Specific System Improvements Need to Stay, For the Patients’ Sake

Current trial modifications can be harnessed to streamline clinical trials, improve the patient experience during trial participation, and foster receptivity for future studies.

Many clinical trial sites include major institutions, often referred to as “centers of excellence.” For patients who do not receive treatment there, this creates additional doctors’ visits for various procedures, tests, and labs. Decentralizing clinical trial sites by enlisting more community physicians helps relieve burden, making it easier for patients and sites to participate in clinical trials.

Adaptive clinical trial design is a key element that has lagged trial advances for various disease states, even though evidence has proven its effectiveness since 1969. Adaptive clinical trials often help fill knowledge gaps, such as determining at an earlier phase which groups of patients might actually benefit from an investigational agent. Patient communities are also highly receptive to carefully planned adaptive trials that learn in real time and adapt based on that knowledge. Platform trials are also more appealing to patients who must make decisions no matter how much uncertainty exists about treatment; these patients prefer more choices than traditional randomization gives them.

The COVID-19 pandemic has also brought the paucity of available technology in medicine and clinical trials into stark relief.

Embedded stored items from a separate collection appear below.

(* ===== verification/UserBudgetLedger.v ===== *)
(** * The ledger of user budgets

    A window's counters, and the calls counted per capability, are a summary of the
    reservations made in the window.  [gap] is the difference between a counter and that
    summary; this file computes how every operation of the repository changes it, and that no
    operation rewrites history ([extends]). *)

From S2P Require Import Prelude Canonical TaskBudgetSchema AgentStore UserBudget UserBudgetAuthority.
From S2P Require Import UserToolQuota UserInferenceQuota.

(** ** Sums over a table *)

Section MapSum.
Context {K V : Type} `{Countable K} (g : V -> Z).

Definition map_sum (m : gmap K V) : Z := map_fold (fun _ v acc => g v + acc) 0 m.

Lemma map_sum_empty : map_sum ∅ = 0.
Proof. apply map_fold_empty. Qed.

Lemma map_sum_insert m k v : m !! k = None -> map_sum (<[k := v]> m) = g v + map_sum m.
Proof. intros Hk. unfold map_sum. apply (map_fold_insert_L (fun _ v acc => g v + acc)); [intros; lia|done]. Qed.

Lemma map_sum_update m k v0 v : m !! k = Some v0 -> map_sum (<[k := v]> m) = map_sum m + g v - g v0.
Proof.
  intros Hk. rw -(insert_delete_id m k v0) // insert_insert_eq.
  rw !map_sum_insert; [apply lookup_delete_eq..|]. lia.
Qed.

Lemma map_sum_rows m : foldr (fun v acc => g v + acc) 0 (map snd (map_to_list m)) = map_sum m.
Proof.
  unfold map_sum. rw map_fold_foldr. induction (map_to_list m) as [|[k v] l IH]; simpl; [done|]. by rw IH.
Qed.

Lemma map_sum_nonneg m : map_Forall (fun _ v => 0 <= g v) m -> 0 <= map_sum m.
Proof.
  induction m as [|k v m Hk IH] using map_ind; intros Hm; [by rw map_sum_empty|].
  rw map_sum_insert //. apply map_Forall_insert in Hm as [? ?]; [|done]. specialize (IH ltac:(done)). lia.
Qed.

Lemma map_sum_member m k v : map_Forall (fun _ v => 0 <= g v) m -> m !! k = Some v -> g v <= map_sum m.
Proof.
  intros Hm Hk. rw -(insert_delete_id m k v) // map_sum_insert; [apply lookup_delete_eq|].
  assert (0 <= map_sum (delete k m)); [|lia]. apply map_sum_nonneg. by apply map_Forall_delete.
Qed.
End MapSum.

(** ** Counters and gaps *)

(** The counters of an owner's window: its columns, and the calls of a capability. *)
Inductive Counter :=
  | CField (f : UsageField)
  | CToolUsed (capability_id : string)
  | CToolReserved (capability_id : string).
(* ===== verification/UserBudgetTrace.v ===== *)
(** * Traces of user budgets

    The transactions of the three services, as events over one database.  An attempt reads
    from a state the database had at some time before ([qs_seen]) and works on the current
    one; an attempt that raises changes nothing; the other tables change at any time.  An
    inference is settled with an admission the service issued.  Every trace keeps [sound],
    and every state extends those before it. *)

From S2P Require Import Prelude Canonical CanonicalInjectivity TaskBudgetSchema AgentStore UserBudget.
From S2P Require Import UserBudgetAuthority UserToolQuota UserInferenceQuota UserBudgetLedger UserBudgetInvariant.
From S2P Require Import UserInferenceInvariant.

(** What the budget of a task charges. *)
Inductive MirrorSource :=
  | MInference
  | MToolCall (capability_id : string)
  | MUsage (tokens : Z) (cost_usd : Decimal).

Definition source_dimensions (source : MirrorSource) : result UBError (list MirrorDimension) :=
  match source with
  | MInference => mret inference_dimensions
  | MToolCall cap => tool_call_dimensions cap
  | MUsage tokens cost => usage_dimensions tokens cost
  end.

Inductive QuotaEvent :=
  | EvHost (other : QuotaDB)
  | EvPolicy (p : UserBudgetPolicy)
  | EvAccount (owner : string)
  | EvSelect (owner : string) (revision : Z) (policy_id : string)
  | EvRollover (owner : string) (revision now : Z)
  | EvEnroll (settings : DualAccountingSettings) (task_id : string) (parent : option string) (identity : Identity)
  | EvMirror (settings : DualAccountingSettings) (binding : TaskBindingSnapshot) (kind key fingerprint : string)
      (source : MirrorSource) (now : Z)
  | EvReserveTool (identity : Identity) (q : ToolCallRequest) (now : Z) (seen : nat)
  | EvEndTool (a : ToolQuotaAdmission) (key : string) (settle : bool) (now : Z)
  | EvReserveInference (c : InferenceQuotaContext) (fingerprint : string) (e : InferenceQuotaEstimate)
      (now : Z) (seen : nat)
  | EvSettleInference (issued : nat) (usage : NormalizedInferenceUsage) (now : Z).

Virtual visits and home delivery of medications, devices, and supplies have become the norm and should remain a first-line option in a post-COVID-19 world. This is critical as technology evolves at near light speed, which can offer more benefits to patients and real time data, as long as patient needs, issues, and preferences are also accounted for in clinical trial designs. Again, it becomes more economically sound to include patient experience data in every clinical trial with technological tools that are now accepted, thanks to COVID-19.

By combining these elements with other changes such as technology-ready home infusion and off-site monitoring, we potentially make clinical trials faster and safer for patients by reducing their risk of exposure to infection in medical settings.

From Alpha to Omega: What Really Matters to Patients?

Engaging patients in clinical trial design from start to finish means the clinical trial can focus on what really matters to the ultimate end user. What do end users want in a therapy? What changes should be measured during the clinical trial to see if patients get improved health and function?

Endpoints often focus on a “cure” or treatment, whether or not the patient survives. These do not meet patients’ needs, yet many fields continue to design trials this way. Instead, patients want endpoints that help measure a longer life expectancy or better quality of life. Identifying tradeoffs of side effects in exchange for a therapy that, while imperfect, may lead to some improvement is also critical for reimbursement as well as better patient communication and care.

Tradeoffs are questions only patients can answer, and to obtain these answers the use of PRO tools need to be better integrated into clinical trials. Having these data and properly analyzing them will give a greater understanding of results that patients seek.

Let’s Make it Happen Together

The time to “get real” is now—made all the more urgent by the fact that clinical trial participants may be barred from visiting trial sites even though they wish to continue. We all need to find creative ways to make that happen.

It is heartening to see nascent discussions on these points. We’ll need many more once the focus shifts slightly from the current COVID-19 crisis. Patient advocates stand ready to help build solutions. Now is the time to plan with trial sponsors, investigators, providers, patients, regulators, and payers. Together, we can turn regulatory mandates such as PFDD from FDA into more than a checklist. Let’s actually create a clinical trial environment that improve people’s lives for both efficacy AND safety. This is what patients want.